広場から道はあちこちに通じているが、きちんと手入れがされているのは三方向だけだ。
一つは今しがた通って来た、門から続く道。
もう一つは街の奥に見える大きな建物に続くと思われる道。
そして最後は、ごみごみした街中に向かっていく比較的細い道だ。
「あっちは太守の館だろう。ていうことはこっちの細い道の方が宿屋に続いているんだろうな」
「太守の館が本拠地なんじゃないのか?」
ティンラッドは刀の柄に手を伸ばす。
「そっちに行こう。そっちの方が面白そうだ」
もう立ち上がろうとしている。
彼のカンは莫迦に出来ない。こと戦闘に関しては。
「だが、待てよ船長」
オウルは言った。
「この相手は得体が知れない。もう少し情報を収集しておきたい」
「だらだらやっている内に向こうから襲いかかられるぞ」
ティンラッドは不満そうに言った。
「そんなの面白くないじゃないか。はるばるやって来たのだから、こっちから乗り込んで驚かせてやろう」
オウルは迷った。
ティンラッドは難しいことを考えているわけではなく、さっさと戦いたいだけだと思うが。
言っていることは理にかなっている。ここは敵の陣地だ。どんな罠が張り巡らされているのか分からない。頼みの綱のティンラッドが一度負けた相手となれば、余計に慎重な判断が求められる局面だ。
オウルは困った挙句、厭々ながらバルガスの方を見た。
バルガスは、ふんと莫迦にしたように鼻を鳴らした。
「ここは船長が決断すべきところだ。そうではないか?」
黒い暗い目で挑むようにティンラッドを見下ろす。そうだな、とティンラッドは軽くうなずいた。
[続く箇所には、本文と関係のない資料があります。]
Definition start_kernel_lines : list act :=
  (init_call <$> ["boot_cpu_init"; "page_address_init"; "early_security_init"]%string) ++
  [setup_arch;
   init_local "setup_boot_config" (λ c, Some (run_setup_boot_config c));
   Action "setup_command_line" (init_only run_setup_command_line)] ++
  (init_call <$> ["setup_nr_cpu_ids"; "setup_per_cpu_areas"; "smp_prepare_boot_cpu";
    "boot_cpu_hotplug_init"; "jump_label_init"]%string).

Definition start_kernel_options : list act :=
  [init_local "parse_early_param" parse_early_param;
   Action "Booting kernel" (init_only parse_booting);
   init_local "print_unknown_bootoptions" print_unknown;
   init_local "Setting init args" (λ c, parse_init_args (after_dashes (cmdlines c)) c);
   init_local "Setting extra init args"
     (λ c, parse_init_args (extra_init_args (boot_config (cmdlines c))) c)].

Definition start_kernel_core : list act :=
  (init_call <$> ["random_init_early"; "setup_log_buf"; "vfs_caches_init_early"; "sort_main_extable";
    "trap_init"; "mm_core_init"; "poking_init"; "ftrace_init"; "early_trace_init"; "sched_init"]%string) ++
  [warn_irqs "Interrupts were enabled *very* early, fixing it" true] ++
  (init_call <$> ["radix_tree_init"; "maple_tree_init"; "housekeeping_init"; "workqueue_init_early";
    "rcu_init"; "trace_init"]%string) ++
  [Action "initcall_debug_enable" (init_only (λ s,
     if initcall_debug (world (mach s))
     then local "initcall_debug_enable" (λ c, Some (initcall_debug_enable c)) s else Goes s))] ++
  (init_call <$> ["context_tracking_init"; "early_irq_init"; "init_IRQ"; "tick_init"; "rcu_init_nohz";
    "init_timers"; "srcu_init"; "hrtimers_init"; "softirq_init"; "timekeeping_init"; "time_init";
    "random_init"; "kfence_init"; "boot_init_stack_canary"; "perf_event_init"; "profile_init";
    "call_function_init"]%string) ++
  [warn_irqs "Interrupts were enabled early" false].

Definition start_kernel_irqs : list act :=
  [set_early_irqs false; local_irq_enable; init_call "kmem_cache_init_late"; init_call "console_init";
   Action "panic_later" (init_only check_panic_later);
   init_call "lockdep_init"; init_call "locking_selftest";
   Action "initrd" (init_only check_initrd)].

Definition start_kernel_rest : list act :=
  (init_call <$> ["setup_per_cpu_pageset"; "numa_policy_init"; "acpi_early_init"]%string) ++
  [call_if has_late_time_init "late_time_init"] ++
  (init_call <$> ["sched_clock_init"; "calibrate_delay"; "arch_cpu_finalize_init"; "pid_idr_init";
    "anon_vma_init"]%string) ++
  [call_if efi_runtime "efi_enter_virtual_mode"] ++
  (init_call <$> ["thread_stack_cache_init"; "cred_init"; "fork_init"; "proc_caches_init";
    "uts_ns_init"; "key_init"; "security_init"; "dbg_late_init"; "net_ns_init"; "vfs_caches_init";
    "pagecache_init"; "signals_init"; "seq_file_init"; "proc_root_init"; "nsfs_init"; "cpuset_init";
    "cgroup_init"; "taskstats_init_early"; "delayacct_init"; "acpi_subsystem_init";
    "arch_post_acpi_subsys_init"; "kcsan_init"]%string).

Definition start_kernel : list act :=
  start_kernel_entry ++ start_kernel_lines ++ start_kernel_options ++ start_kernel_core ++
  start_kernel_irqs ++ start_kernel_rest.

(** *** rest_init *)

(** [user_mode_thread(kernel_init, ...)] and [kernel_thread(kthreadd, ...)]: the
    number of the new task, or an error. *)
Definition create_thread (name : string) (is_init : bool) c : option (shared initcall) :=
  let q := sched c in
  if thread_error name =? 0 then
    let pid := next_pid q in
    let q := new_task q in
    Some (upd_run (if is_init then set_init_pid pid q else q) pid (rcu_depth c) c)
  else Some (upd_run q (thread_error name) (rcu_depth c) c).

Definition rcu_read_lock c : option (shared initcall) :=
  Some (upd_run (sched c) (local_pid c) (S (rcu_depth c)) c).
Definition rcu_read_unlock c : option (shared initcall) :=
  match rcu_depth c with O => None | S n => Some (upd_run (sched c) (local_pid c) n c) end.

(** A task may be looked up within an RCU section only. *)
Definition find_task (pid : Z) c : option (option Z) :=
  match rcu_depth c with O => None | _ => Some (tasks (sched c) !! pid) end.

(** [tsk = find_task_by_pid_ns(pid, ...); tsk->flags |= PF_NO_SETAFFINITY;] *)
Definition pin_init c : option (shared initcall) :=
  tsk ← find_task (local_pid c) c;
  flags ← tsk;
  let q := sched c in
  Some (set_sched (set_tasks (next_pid q)
    (<[local_pid c := Z.lor flags PF_NO_SETAFFINITY]> (tasks q)) q) c).

Definition set_kthreadd_task c : option (shared initcall) :=
  tsk ← find_task (local_pid c) c;
  Some (set_sched (set_kthreadd ((λ _, local_pid c) <$> tsk) (sched c)) c).

Definition enter_state (st : system_states) c : option (shared initcall) :=
  Some (set_sched (set_state st (sched c)) c).

(** [complete(&kthreadd_done)] and the wait for it; the completion is init
    data. *)
Definition complete c : option (shared initcall) :=
  let q := sched c in Some (set_sched (set_completion (S (kthreadd_done q)) (waits_returned q) q) c).
Definition wait_for_completion s : verdict state :=
  let q := sched (core s) in
  match kthreadd_done q with
  | O => Waits
  | S n => local "wait_for_completion"
             (λ c, Some (set_sched (set_completion n (S (waits_returned q)) q) c)) s
  end.

(** The boot processor idles: the call does not return. *)
Definition cpu_startup_entry : act := Action "cpu_startup_entry" (λ _, Waits).

Definition rest_init : list act :=
  [late_call "rcu_scheduler_starting";
   late_local "user_mode_thread" (create_thread "kernel_init" true);
   late_local "rcu_read_lock" rcu_read_lock;
   late_local "find_task_by_pid_ns" pin_init;
   late_call "set_cpus_allowed_ptr";
   late_local "rcu_read_unlock" rcu_read_unlock;
   late_call "numa_default_policy";
   late_local "kernel_thread" (create_thread "kthreadd" false);
   late_local "rcu_read_lock" rcu_read_lock;
   late_local "kthreadd_task" set_kthreadd_task;
   late_local "rcu_read_unlock" rcu_read_unlock;
   late_local "SYSTEM_SCHEDULING" (enter_state SYSTEM_SCHEDULING);
   init_local "complete" complete;
   late_call "schedule_preempt_disabled";
   cpu_startup_entry].

(** *** kernel_init *)

(** The new thread runs once it was created. *)
Definition ret_from_fork : act :=
  Action "ret_from_fork" (λ s, match init_pid (sched (core s)) with None => Waits | Some _ => Goes s end).

(** The initcalls may create kernel threads. *)
Definition run_initcalls (name : string)
    (run : kst (cpu W * call_log (initcall := initcall)) bool) s : verdict state :=
  match kthreadd_task (sched (core s)), run (mach s, initcall_log (core s)) with
  | None, _ | _, None => Oops
  | _, Some (ok, (m, log)) =>
      let s := Sys m (set_log log (core s)) in
      if (ok : bool) then Goes s else Panics "do_initcalls: Failed to allocate" s
  end.
Definition run_pre_smp_initcalls s : verdict state :=
  run_initcalls "do_pre_smp_initcalls"
    (do_pre_smp_initcalls initcall_symbol initcall_run blacklisted_initcalls initcall_table level_starts;;
     mret true) s.
Definition run_do_initcalls s : verdict state :=
  let l := cmdlines (core s) in
  run_initcalls "do_initcalls"
    (do_initcalls initcall_symbol initcall_run blacklisted_initcalls initcall_table level_starts
       parse_level kzalloc_ok (cstr (saved_command_line l)) (saved_command_line_len l)) s.

Definition do_basic_setup : list act :=
  (init_call <$> ["cpuset_init_smp"; "driver_init"; "init_irq_proc"]%string) ++
  [Action "do_ctors" (init_only (λ s,
     let m := mach s in
     Goes (Sys (Cpu (preempt_count m) (irqs_disabled m) (do_ctors constructors (world m)))
             (core s))));
   Action "do_initcalls" (init_only run_do_initcalls)].

Definition console_on_rootfs s : verdict state :=
  if open_console (mach s) then
    run_program [late_call "init_dup"; late_call "init_dup"; late_call "init_dup"; late_call "fput"] s
  else Goes (Sys (mach s) (warn "unable to open an initial console." (core s))).

(** Without access to an early user space the root file system is mounted. *)
Definition early_userspace s : verdict state :=
  let b := tabs (core s) in
  let init_eaccess := init_access (world (mach s)) in
  let s' := Sys (mach s) (set_tabs (check_ramdisk init_eaccess b) (core s)) in
  if nz (init_eaccess (ramdisk_execute_command b)) then ext "prepare_namespace" s' else Goes s'.

Definition kernel_init_freeable : list act :=
  [init_local "gfp_allowed_mask" (λ c, Some (set_gfp GFP_BITS_MASK c));
   init_call "set_mems_allowed";
   init_local "cad_pid" (λ c, Some (set_cad (init_pid (sched c)) c));
   init_call "smp_prepare_cpus"; init_call "workqueue_init"; init_call "init_mm_internals";
   init_call "rcu_init_tasks_generic";
   Action "do_pre_smp_initcalls" (init_only run_pre_smp_initcalls);
   init_call "lockup_detector_init"; init_call "smp_init"; init_call "sched_init_smp";
   init_call "padata_init"; init_call "page_alloc_init_late"] ++
  do_basic_setup ++
  [init_call "kunit_run_all_tests"; init_call "wait_for_initramfs";
   Action "console_on_rootfs" (init_only console_on_rootfs);
   Action "init_eaccess" (init_only early_userspace);
   init_call "integrity_load_keys"].

Definition mark_readonly s : verdict state :=
  if rodata_enabled (tabs (core s)) then
    run_program [late_call "rcu_barrier"; late_call "mark_rodata_ro"; late_call "rodata_test"] s
  else Goes s.

Definition free_initmem : act := late_local "free_initmem" (λ c, Some (set_freed c)).

(** The choice of the program, and its start. *)
Definition run_init s : verdict state :=
  let m := mach s in
  let '(out, l) := Initcalls.kernel_init execve_fn CONFIG_DEFAULT_INIT
                     (Launch (tabs (core s)) (world m) []) in
  let s := Sys (Cpu (preempt_count m) (irqs_disabled m) (outside l))
             (set_started out (set_tabs (tables l) (core s))) in
  match out with
  | Running _ => Goes s
  | PanicRequested _ _ => Panics "Requested init failed" s
  | PanicNoInit => Panics "No working init found." s
  end.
「じゃあ、あの館に行くぞ。全員ついて来なさい。日が暮れる前に終わらせよう」
やっぱりそう来たか。オウルはガックリと肩を落とす。
ティンラッドに任せたら、他の選択肢などあるわけがないのである。
だが、そう決まったなら決まったでスッキリすると言えばする。
「分かった。再確認するぞ。敵の攻撃はこちらに対する意識の攪乱と、おそらくは暗殺術による背後からの攻撃だ。意識の攪乱については呪文がどうやら効いているから、これを継続する。防御呪文も発動させるが、意識を奪われないことの方が重要だからそっちの方に重点を置く。後ろはお前ら見張ってろ」
ロハスとアベルをにらむ。二人は驚愕した表情になった。
「ええっ無理だよ。暗殺者とか来たらオレ何にもできないし!」
「私もか弱い神官ですぞ」
それから二人は同時にバルガスを見た。
「バルガスさん、お願いします」
「お願いしますぞ」
バルガスは莫迦にしたように鼻を鳴らした。
「背後には目を配るが、君たちも自分の命が惜しいなら精一杯注意したまえ。君たちの背中にまで責任は負えん」
冷たく言われて二人の顔色が悪くなる。
「が、頑張りましょうぞロハス殿」
「オ、オレたち死ぬ時は一緒だよねアベルちゃん」
固く手を取る二人。
「じゃあ行こうか」
ティンラッドが新月の柄を握り、軽快に歩き始めた。